Oysa çok yakın zamanda tecrübe ettiğimiz 15 Temmuz’un olağan üstü zamanlarında, üretilen kriz politikalarının özgürlük değil daha çok baskı ve kısıtlama getirdiğini görmedik mi? Hala bu zamanların yükünü taşımak zorunda olduğumuzu unutmamak lazım.
“Artan zulüm ve baskılar bilinci arttırdığı gibi beraberinde toplumsal devrimleri de getirir” anlayışının çok sevdiği bir cümle var: “Karanlığın en koyu olduğu an, aydınlığın en yakın olduğu zamandır!” Evet, bu bir umut tazaleme, moral depolama cümlesi olabilir ancak aydınlığa ulaşmak için elindeki mumu da söndürmenin mantığı nedir?
Kaldı ki bu önermenin sağlamasını yapmak için İslam coğrafyasındaki genel duruma bakmak yeterli. Zalimce katledilen, zindanlarda çürütülen, temerküz kamplarında açlığa mâhkum edilen, sokak ortasında infaz edilen Müslümanların temel insani haklarına kim sahip çıkıyor? İslam böyle zulüm, kıyım ve vahşi ortamlarda mı gelişecek ve insanlığa umut olacak?

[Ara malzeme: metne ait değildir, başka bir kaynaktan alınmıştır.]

(* ===== verification/S3Checks.v ===== *)
(** * Bucket checks (internal/s3store/checks.go)

    [CheckBucketSafety] reads three bucket configurations; [CheckConditions] probes conditional writes in a fresh
    namespace and reports the names it may have used. *)

From S2P Require Import Prelude GoStrings GoTime Sha256 Md5 Errors Prog Store S3Keys S3Client S3Safety.

(** An absent configuration: the code and the status of the answer. *)
Definition absent (code : string) (c : string) (status : Z) : bool := (c ==? code) && (status =? 404).
Definition CheckBucketSafety (s : S3Store) : wprog (res ()) :=
  let! r := call (GetBucketVersioning (s_bucket s)) in
  let* status := Ret (of_sdk r false) in
  if status !=? "" then fail (failure Unsupported) else
  let! lc := call (GetBucketLifecycle (s_bucket s)) in
  let* _ := Ret (match lc with
    | Err (e, code, status) => if absent "NoSuchLifecycleConfiguration" code status then Ok () else Err (classify e false)
    | Ok None => Err (failure Unsupported)
    | Ok (Some rules) => if rules =? 0 then Ok () else Err (failure Unsupported)
    end) in
  let! lock := call (GetObjectLockConfig (s_bucket s)) in
  match lock with
  | Err (e, code, status) => if absent "ObjectLockConfigurationNotFoundError" code status then done () else fail (classify e false)
  | Ok l => if l !=? "" then fail (failure Unsupported) else done ()
  end.

(** [%x-%x-%x-%x-%x] of the token with the version and variant bits of a random UUID. *)
Definition set_bits (token : list Z) : list Z :=
  imap (fun i z => if (i =? 6)%nat then Z.lor (Z.land z 15) 64 else if (i =? 8)%nat then Z.lor (Z.land z 63) 128 else z) token.
Definition probe_base (root : string) (token : list Z) : string :=
  let part i j := hex (take (j - i) (drop i token)) in
  root +:+ "/" +:+ part 0%nat 4%nat +:+ "-" +:+ part 4%nat 6%nat +:+ "-" +:+ part 6%nat 8%nat +:+ "-" +:+ part 8%nat 10%nat +:+ "-"
    +:+ hex (drop 10 token) +:+ "/".
Definition probe_a (token : list Z) : string := "cnpg storage probe original " +:+ hex token.
Definition probe_b (token : list Z) : string := "replacement " +:+ probe_a token.

(** The closure [put]: the data replace the contents of the probe file, which is then written. *)
Definition put (s : S3Store) (k data : string) (c : Cond) : wprog (res Info) :=
  let! t := call Truncate in
  if negb t then fail (failure LocalIO) else
  let! w := call (WriteAt data) in
  if negb w then fail (failure LocalIO) else
  PutFile s k true (mkIntegrity (len data) (digest data)) c [].
(** The closure [unsupported]: the write must have been refused. *)
Definition refused {A} (r : res A) : res () :=
  match r with Ok _ => Err (failure Unsupported) | Err e => if Is e Precondition then Ok () else Err e end.

Definition probe (s : S3Store) (base : string) (token : list Z) : wprog (res ()) :=
  let k0 := base +:+ "conditional" in
  let k1 := base +:+ "missing" in
  let a := probe_a token in
  let b := probe_b token in
  let* original := put s k0 a (mkCond true "") in
  let! r := put s k0 b (mkCond true "") in
  let* _ := Ret (refused r) in
  let* (got, head) := Read s k0 1024 in
  if (got !=? a) || (i_ETag head !=? i_ETag original) then fail (failure Unsupported) else
  let! r := put s k1 b (mkCond false (i_ETag original)) in
  let* _ := Ret (refused r) in
  let* newer := put s k0 b (mkCond false (i_ETag original)) in
  if i_ETag newer ==? i_ETag original then fail (failure Unsupported) else
  let! r := put s k0 a (mkCond false (i_ETag original)) in
  let* _ := Ret (refused r) in
  let* (got, head) := Read s k0 1024 in
  if (got !=? b) || (i_ETag head !=? i_ETag newer) then fail (failure Unsupported) else
  let* stat := Head s k0 in
  if (i_ETag stat !=? i_ETag newer) || (i_Size stat !=? len b) then fail (failure Unsupported) else
  let* count := List s base 10 0 (fun count v =>
    if (i_Key v !=? k0) || (i_ETag v !=? i_ETag newer) then fail (failure Unsupported) else done (count + 1)) in
  if count !=? 1 then fail (failure Unsupported) else done ().

Definition CheckConditions (s : S3Store) (probeRoot : string) : wprog (list string * res ()) :=
  match key s probeRoot with
  | Err e => Ret ([], Err e)
  | Ok _ =>
      let! token := call RandRead in
      match token with
      | None => Ret ([], Err (failure LocalIO))
      | Some token =>
          let token := set_bits token in
          let base := probe_base probeRoot token in
          let keys := [base +:+ "conditional"; base +:+ "missing"] in
          let! f := call CreateTemp in
          if negb f then Ret (keys, Err (failure LocalIO)) else
          let! r := probe s base token in
          let! _ := call RemoveTemp in
          Ret (keys, r)
      end
  end.

(** ** The probe names everything it may have written *)
Definition targets (s : S3Store) (keys : list string) (a : Prog.action wire) : Prop :=
  exists k b size md sha o ans, k ∈ keys /\ key s k = Ok b /\ a = Act (PutObject (s_bucket s) b size md sha o) ans.
Definition confined (s : S3Store) (keys : list string) (tr : wtrace) : Prop := Forall (targets s keys) (muts tr).

Section Confined.
Context (s : S3Store) (keys : list string).
Abbreviation everything := (fun (_ : wtrace) (X : Type) (_ : wire X) => True).
(** [stays p]: the mutations of [p] keep within the probe's names. *)
Definition stays {A} (p : wprog A) : Prop :=
  forall tr, confined s keys tr -> wp everything (fun tr' _ => confined s keys tr') p tr.

Lemma stays_ret {A} (a : A) : stays (Ret a).
Proof. by intros tr H. Qed.
Lemma stays_quietly {A} (p : wprog A) P : quietly p P -> stays p.
Proof.
  intros Hp tr H. eapply wp_mono; [|by apply (Hp everything tr)]. intros tr' a [Hm _]. unfold confined. by rewrite Hm.
Qed.
Lemma stays_bind {A B} (p : wprog A) (f : A -> wprog B) : stays p -> (forall a, stays (f a)) -> stays (bind p f).
Proof. intros Hp Hf tr H. apply wp_bind. eapply wp_mono; [|by apply Hp]. intros tr' a H'. by apply Hf. Qed.
Lemma stays_bindE {A B} (p : wprog (res A)) (f : A -> wprog (res B)) : stays p -> (forall a, stays (f a)) -> stays (bindE p f).
Proof. intros Hp Hf. apply stays_bind; [done|]. intros [a|e]; [apply Hf|apply stays_ret]. Qed.
Lemma stays_call {X} (e : wire X) : mutation e = false -> stays (call e).
Proof. intros He. by eapply stays_quietly, quietly_call. Qed.

Lemma stays_holding {A} l g (body : wprog (res A)) : stays body -> stays (holding l g body).
Proof.
  intros Hb. apply stays_bindE; [eapply stays_quietly, quietly_acquireData|]. intros _.
  apply stays_bind; [done|]. intros r. do 2 (apply stays_bind; [by apply stays_call|]; intros _). apply stays_ret.
Qed.
Lemma stays_PutFile k open x c m : k ∈ keys -> stays (PutFile s k open x c m).
Proof.
  intros Hk. unfold PutFile. destruct (key s k) as [b|e] eqn:Ek; [|apply stays_ret].
  destruct (options c m) as [o|e]; [|apply stays_ret]. unfold bindE at 1 2. cbn [bind].
  destruct (negb _); [apply stays_ret|]. apply stays_holding.
  apply stays_bindE; [eapply stays_quietly, quietly_checkFile|]. intros md. apply stays_bind.
  - intros tr H. cbn. split; [done|]. intros ans. constructor; [|exact H]. by exists k, b, (ig_Size x), md, (ig_SHA256 x), o, ans.
  - intros r. unfold bindE. cbn [bind]. destruct (of_sdk r true) as [v|e]; [|apply stays_ret]. destruct (_ || _); apply stays_ret.
Qed.
Lemma stays_put k data c : k ∈ keys -> stays (put s k data c).
Proof.
  intros Hk. do 2 (apply stays_bind; [by apply stays_call|]; intros []; [|apply stays_ret]). by apply stays_PutFile.
Qed.
Lemma stays_Read k max : stays (Read s k max).
Proof.
  unfold Read. destruct (key s k) as [b|e]; [|apply stays_ret]. cbn [bindE bind]. destruct (_ || _); [apply stays_ret|].
  eapply (stays_quietly _ (fun _ => True)), quietly_retry_loop; [|done|done]. quiet; done.
Qed.
Lemma stays_Head k : stays (Head s k).
Proof.
  unfold Head. destruct (key s k) as [b|e]; [|apply stays_ret]. eapply (stays_quietly _ (fun _ => True)). cbn [bindE bind].
  quiet; done.
Qed.
Lemma stays_List {B} prefix max (acc : B) visit : (forall a v, stays (visit a v)) -> stays (List s prefix max acc visit).
Proof.
  intros Hv. unfold List. destruct (listPrefix s prefix) as [p|e]; [|apply stays_ret]. cbn [bindE bind].
  destruct (_ || _); [apply stays_ret|]. apply stays_bind; [by apply stays_call|]. intros items.
  generalize "" as last, 0 as count. revert acc. induction items as [|[v|e] items IH]; intros acc last count; cbn [list_items].
  - apply stays_bind; [by apply stays_call|]. intros []; apply stays_ret.
  - destruct (max <? count + 1); [apply stays_ret|]. destruct (_ || _); [apply stays_ret|]. destruct (is_err _); [apply stays_ret|].
    apply stays_bindE; [apply Hv|]. intros acc'. apply IH.
  - apply stays_ret.
Qed.
Lemma stays_probe base token : keys = [base +:+ "conditional"; base +:+ "missing"] -> stays (probe s base token).
Proof.
  intros Hkeys. assert (base +:+ "conditional" ∈ keys) by (rewrite Hkeys; left).
  assert (base +:+ "missing" ∈ keys) by (rewrite Hkeys; right; left).
  unfold probe.
  repeat first [ apply stays_ret | apply stays_put; assumption | apply stays_Read | apply stays_Head
               | apply stays_List; intros ? ?; destruct (_ || _); apply stays_ret
               | apply stays_bindE; [|intros ?] | apply stays_bind; [|intros ?]
               | match goal with |- stays (match ?x with _ => _ end) => destruct x end ].
Qed.
End Confined.

(** However the probe ends, every object it may have created or replaced is under one of
    the names it returns, and it deletes nothing; so the owner's later cleanup of those names is complete. *)
Theorem check_conditions_reports s root tr keys r :
  runs (CheckConditions s root) [] tr (keys, r) -> confined s keys tr.
Proof.
  intros Hr. refine (wp_runs (fun _ _ _ => True) (fun tr '(keys, r) => confined s keys tr) _ [] tr (keys, r) _ Hr).
  unfold CheckConditions. destruct (key s root) as [b|e]; [|constructor].
  apply wp_call; [done|]. intros [token|]; [|constructor].
  set (base := probe_base root (set_bits token)). set (names := [base +:+ "conditional"; base +:+ "missing"]).
  apply wp_call; [done|]. intros []; [|constructor]. change (negb true) with false. cbv beta iota. apply wp_bind.
  eapply wp_mono; [|apply (stays_probe s names); [done|constructor]].
  intros tr' r' H. apply wp_call; [done|]. intros []. exact H.
Qed.

(** ** The probe against a bucket that honours conditions, and against one that does not *)
Definition is_some {A} (o : option A) : bool := match o with Some _ => true | None => false end.
Record bucket := mkBucket { bk_objects : gmap string (string * string); bk_file : string; bk_next : nat }.
Definition bucket_info (k : string) (o : string * string) : ObjectInfo := mkObjectInfo k o.2 (len o.1) zero_time "" [].
Definition bucket_put (honest : bool) (k : string) (o : PutObjectOptions) (st : bucket) : sdk UploadInfo * bucket :=
  let old := bk_objects st !! k in
  let blocked :=
    (is_some (po_MatchETagExcept o) && is_some old) ||
    match po_MatchETag o with Some e => negb (bool_decide (snd <$> old = Some e)) | None => false end in
  if honest && blocked then (Err (SdkStore Precondition false), st) else
  let etag := "e" +:+ FormatUint (Z.of_nat (bk_next st)) in
  (Ok (mkUploadInfo "bucket" k etag ""), mkBucket (<[k := (bk_file st, etag)]> (bk_objects st)) (bk_file st) (S (bk_next st))).
Definition bucket_handler (honest : bool) : @Prog.handler wire bucket := fun X e st =>
  match e in wire X return X * bucket with
  | Truncate => (true, mkBucket (bk_objects st) "" (bk_next st))
  | WriteAt b => (true, mkBucket (bk_objects st) b (bk_next st))
  | Stat => (Some (true, len (bk_file st)), st)
  | ReadAt off n => (Full (String.substring (Z.to_nat off) (Z.to_nat n) (bk_file st)), st)
  | PutObject _ k _ _ _ o => bucket_put honest k o st
  | GetObject _ k =>
      (match bk_objects st !! k with
       | Some o => Ok (mkBody [Eof o.1] true, bucket_info k o)
       | None => Err (SdkStore NotFound false)
       end, st)
  | StatObject _ k =>
      (match bk_objects st !! k with Some o => Ok (bucket_info k o) | None => Err (SdkStore HeadMissing false) end, st)
  | ListObjectsIter _ _ => (map (fun ko => Ok (bucket_info ko.1 ko.2)) (map_to_list (bk_objects st)), st)
  | e => (demo_answer e, st)
  end.
Definition probe_keys : list string :=
  let base := probe_base "probes" (set_bits (repeat 7 16)) in [base +:+ "conditional"; base +:+ "missing"].
Definition empty_bucket : bucket := mkBucket ∅ "" 1.

Example conditions_honoured : (run (bucket_handler true) (CheckConditions demo_store "probes") empty_bucket).1 = (probe_keys, Ok ()).
Proof. vm_compute. reflexivity. Qed.
Example conditions_ignored :
  (run (bucket_handler false) (CheckConditions demo_store "probes") empty_bucket).1 = (probe_keys, Err (failure Unsupported)).
Proof. vm_compute. reflexivity. Qed.

Lemma check_conditions_reports_witness :
  exists tr, runs (CheckConditions demo_store "probes") [] tr (probe_keys, Ok ()) /\ confined demo_store probe_keys tr.
Proof.
  exists (run_trace (bucket_handler true) (CheckConditions demo_store "probes") empty_bucket []).
  assert (H : runs (CheckConditions demo_store "probes") []
     (run_trace (bucket_handler true) (CheckConditions demo_store "probes") empty_bucket []) (probe_keys, Ok ())).
  { rewrite <- conditions_honoured. apply run_trace_runs. }
  split; [exact H|]. apply (check_conditions_reports _ _ _ _ _ H).
Defined.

Böyle düşünenler “Nebevi tebliğ metod”unu hiç anlamamış, neden hicret edildiğini doğru okuyamamış, sanırım daha da önemlisi insan fıtratına yabancı kalmış demektir.
Lev Troçki, sosyal çelişkilerin “Bolşevik devrimini” kaçınılmaz kılacağını düşünüyordu. O, ekonomik ve sınıfsal çelişkiler derinleştikçe büyük bir buhran oluşacak, kriz siyasal ve sosyal hayata yansıyacak, bu da devrime zemin oluşturacak diyordu. Yani proleteryanın devrimi buhranın çocuğu olarak doğacaktı. Dolayısıyla kriz yoksa dahi üretilmeli ve derinleştirilmeliydi.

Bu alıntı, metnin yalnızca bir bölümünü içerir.